Given the listing below, write out exactly the lines starting with the line that has "(callback_func_ s) (callback_args_ s) b." and going on through the line that has "snd (fst r).", both kept.

Segment Open

(** * AudioTrackStream: the sink writer engine of the OpenSL media player

    A shallow embedding of
    [library/jni/openslmediaplayer/source/AudioTrackStream.cpp].

    The control methods ([init], [start], [stop], the destructor) are
    functions from the object's fields to a result code, the new fields and
    the list of external calls they made.  The worker thread
    ([sinkWriterThreadEntryFunc] and below) is a function from the fields
    it reads and from a [World], which answers every call that leaves the
    file (the AudioTrack, JNI, the render callback, [operator new], the
    stop flag as the control thread sets it), to the list of calls it
    made.  Its loops take fuel: a run that has not left the loop when the
    fuel is spent reports [OutOfFuel] together with the calls made so far. *)

From Stdlib Require Import ZArith List Bool Lia.
Import ListNotations.
Local Open Scope Z_scope.

(** ** Machine integers *)

(** [uint32_t] arithmetic. *)
Definition wrap_u32 (z : Z) : Z := z mod 2 ^ 32.

(** Conversion to [int32_t], two's complement. *)
Definition wrap_s32 (z : Z) : Z := (z + 2 ^ 31) mod 2 ^ 32 - 2 ^ 31.

(** Width of [size_t]: 64 bits on the LP64 ABIs, 32 bits otherwise. *)
Definition size_t_bits (lp64 : bool) : Z := if lp64 then 64 else 32.

(** Conversion to [size_t]. *)
Definition to_size_t (lp64 : bool) (z : Z) : Z := z mod 2 ^ size_t_bits lp64.

(** ** Constants of the headers *)

(** [OpenSLMediaPlayerResultCodes.hpp]. *)
Inductive result_code : Type :=
| OSLMP_RESULT_SUCCESS
| OSLMP_RESULT_ILLEGAL_ARGUMENT
| OSLMP_RESULT_ILLEGAL_STATE
| OSLMP_RESULT_INTERNAL_ERROR.

(** [sample_format_type]: the two enumerators [init] names, and any other
    value the enumeration may hold. *)
Inductive sample_format_type : Type :=
| kAudioSampleFormatType_S16
| kAudioSampleFormatType_F32
| kAudioSampleFormatType_other (raw : Z).

(** [AudioFormat]: the two encodings the file names, and any other
    [int32_t] that [AudioTrack::getAudioFormat] may return. *)
Inductive encoding_type : Type :=
| ENCODING_PCM_16BIT
| ENCODING_PCM_FLOAT
| ENCODING_other (raw : Z).

(** The mode argument of [AudioTrack::create]. *)
Inductive track_mode : Type :=
| MODE_STREAM.

(** The optional last argument of [AudioTrack::write]. *)
Inductive write_mode : Type :=
| WRITE_DEFAULT
| WRITE_BLOCKING.

(** [sizeof(int16_t)] and [sizeof(float)]. *)
Definition sizeof_int16_t : Z := 2.
Definition sizeof_float : Z := 4.

(** ** The object *)

(** An [AudioTrack] object: its address and the arguments [create] was
    given. *)
Record AudioTrack : Type := mkAudioTrack {
  at_address : Z;
  at_stream_type : Z;
  at_sample_rate : Z;
  at_num_channels : Z;
  at_encoding : encoding_type;
  at_buffer_size : Z;
  at_mode : track_mode;
  at_session_id : Z
}.

(** The fields of [AudioTrackStream].  Raw pointers and [pthread_t] are
    integers with 0 for null; [track_] is the [std::unique_ptr]. *)
Record AudioTrackStream : Type := mkAudioTrackStream {
  vm_ : Z;
  env_ : Z;
  track_ : option AudioTrack;
  pt_handle_ : Z;
  buffer_size_in_frames_ : Z;
  buffer_block_count_ : Z;
  callback_func_ : Z;
  callback_args_ : Z;
  stop_request_ : bool
}.

Definition nullptr : Z := 0.

(** What the render callback is handed as its buffer. *)
Inductive buffer_ref : Type :=
| ArrayElements (array : Z)
| NativeBlock (address : Z).

(** Calls that leave the file, in the order they are made. *)
Inductive Event : Type :=
| EvGetJavaVM (env : Z)
| EvNewAudioTrack
| EvTrackCreate (stream_type sample_rate num_channels : Z)
    (encoding : encoding_type) (buffer_size : Z) (mode : track_mode)
    (session_id : Z)
| EvDeleteAudioTrack (address : Z)
| EvTrackRelease (address : Z)
| EvPthreadCreate (this : AudioTrackStream)
| EvPthreadJoin (handle : Z) (this : AudioTrackStream)
| EvAttachCurrentThread
| EvDetachCurrentThread
| EvGetAudioFormat
| EvPlay
| EvSupportsByteBufferMethods
| EvPause
| EvStop
| EvGetChannelCount
| EvNewShortArray (length array : Z)
| EvNewFloatArray (length array : Z)
| EvNewNative (elem_size count : Z)
| EvDeleteNative (address : Z)
| EvNewDirectByteBuffer (address size view : Z)
| EvFindRewindMethod
| EvDeleteLocalRef (ref : Z)
| EvArrayAcquire (array : Z)
| EvArrayRelease (array : Z)
| EvFillSineTone (array frames : Z)
| EvRenderCallback (func : Z) (buffer : buffer_ref)
    (format : sample_format_type) (num_channels frames args : Z)
| EvWriteArray (array offset count : Z) (mode : write_mode) (result : Z)
| EvWriteByteBuffer (view size : Z) (mode : write_mode) (result : Z)
| EvRewind (view : Z).

(** Field updates. *)
Definition with_track (s : AudioTrackStream) (vm env : Z) (t : AudioTrack)
    (frames blocks : Z) : AudioTrackStream :=
  mkAudioTrackStream vm env (Some t) (pt_handle_ s) frames blocks
    (callback_func_ s) (callback_args_ s) (stop_request_ s).

Definition with_callback (s : AudioTrackStream) (func args : Z)
    : AudioTrackStream :=
  mkAudioTrackStream (vm_ s) (env_ s) (track_ s) (pt_handle_ s)
    (buffer_size_in_frames_ s) (buffer_block_count_ s)
    func args (stop_request_ s).

Definition with_pt_handle (s : AudioTrackStream) (h : Z) : AudioTrackStream :=
  mkAudioTrackStream (vm_ s) (env_ s) (track_ s) h
    (buffer_size_in_frames_ s) (buffer_block_count_ s)
    (callback_func_ s) (callback_args_ s) (stop_request_ s).

Definition with_stop_request (s : AudioTrackStream) (b : bool)
    : AudioTrackStream :=
  mkAudioTrackStream (vm_ s) (env_ s) (track_ s) (pt_handle_ s)
    (buffer_size_in_frames_ s) (buffer_block_count_ s)
    (callback_func_ s) (callback_args_ s) b.

Definition without_track (s : AudioTrackStream) : AudioTrackStream :=
  mkAudioTrackStream nullptr (env_ s) None (pt_handle_ s)
    (buffer_size_in_frames_ s) (buffer_block_count_ s)
    (callback_func_ s) (callback_args_ s) (stop_request_ s).

(** The lifecycle state the fields stand for: no track before a successful
    [init], a track and no thread handle between runs, both while a worker
    is active. *)
Inductive lifecycle : Type :=
| Uninitialized
| Initialized
| Running.

Definition lifecycle_of (s : AudioTrackStream) : lifecycle :=
  match track_ s with
  | None => Uninitialized
  | Some _ => if pt_handle_ s =? 0 then Initialized else Running
  end.

(** ** Control thread *)

(** What the platform answers during one call of a control method. *)
Record Host : Type := mkHost {
  (** [env->GetJavaVM(&vm)]: the VM when it returns [JNI_OK]. *)
  host_GetJavaVM : option Z;
  (** [new(std::nothrow) AudioTrack()]: the address, or null. *)
  host_new_AudioTrack : option Z;
  (** [track->create(...)]. *)
  host_create : bool;
  (** [pthread_create]: its return value and the handle it stores. *)
  host_pthread_create : Z * Z
}.

(** The three components of what a control method gives back. *)
Definition result_of {S C : Type} (r : result_code * S * C) : result_code :=
  fst (fst r).

Definition state_of {S C : Type} (r : result_code * S * C) : S :=
  snd (fst r).

Definition calls_of {S C : Type} (r : result_code * S * C) : C :=
  snd r.

(** [AudioTrackStream::AudioTrackStream()]. *)
Definition constructor : AudioTrackStream :=
  mkAudioTrackStream nullptr nullptr None 0 0 0 nullptr nullptr false.

(** The old object a move assignment to [track_] deletes. *)
Definition delete_old_track (s : AudioTrackStream) : list Event :=
  match track_ s with
  | Some old => [EvDeleteAudioTrack (at_address old)]
  | None => []
  end.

Segment Closed

• Solution for this problem:
    (callback_func_ s) (callback_args_ s) b.

Definition without_track (s : AudioTrackStream) : AudioTrackStream :=
  mkAudioTrackStream nullptr (env_ s) None (pt_handle_ s)
    (buffer_size_in_frames_ s) (buffer_block_count_ s)
    (callback_func_ s) (callback_args_ s) (stop_request_ s).

(** The lifecycle state the fields stand for: no track before a successful
    [init], a track and no thread handle between runs, both while a worker
    is active. *)
Inductive lifecycle : Type :=
| Uninitialized
| Initialized
| Running.

Definition lifecycle_of (s : AudioTrackStream) : lifecycle :=
  match track_ s with
  | None => Uninitialized
  | Some _ => if pt_handle_ s =? 0 then Initialized else Running
  end.

(** ** Control thread *)

(** What the platform answers during one call of a control method. *)
Record Host : Type := mkHost {
  (** [env->GetJavaVM(&vm)]: the VM when it returns [JNI_OK]. *)
  host_GetJavaVM : option Z;
  (** [new(std::nothrow) AudioTrack()]: the address, or null. *)
  host_new_AudioTrack : option Z;
  (** [track->create(...)]. *)
  host_create : bool;
  (** [pthread_create]: its return value and the handle it stores. *)
  host_pthread_create : Z * Z
}.

(** The three components of what a control method gives back. *)
Definition result_of {S C : Type} (r : result_code * S * C) : result_code :=
  fst (fst r).

Definition state_of {S C : Type} (r : result_code * S * C) : S :=
  snd (fst r).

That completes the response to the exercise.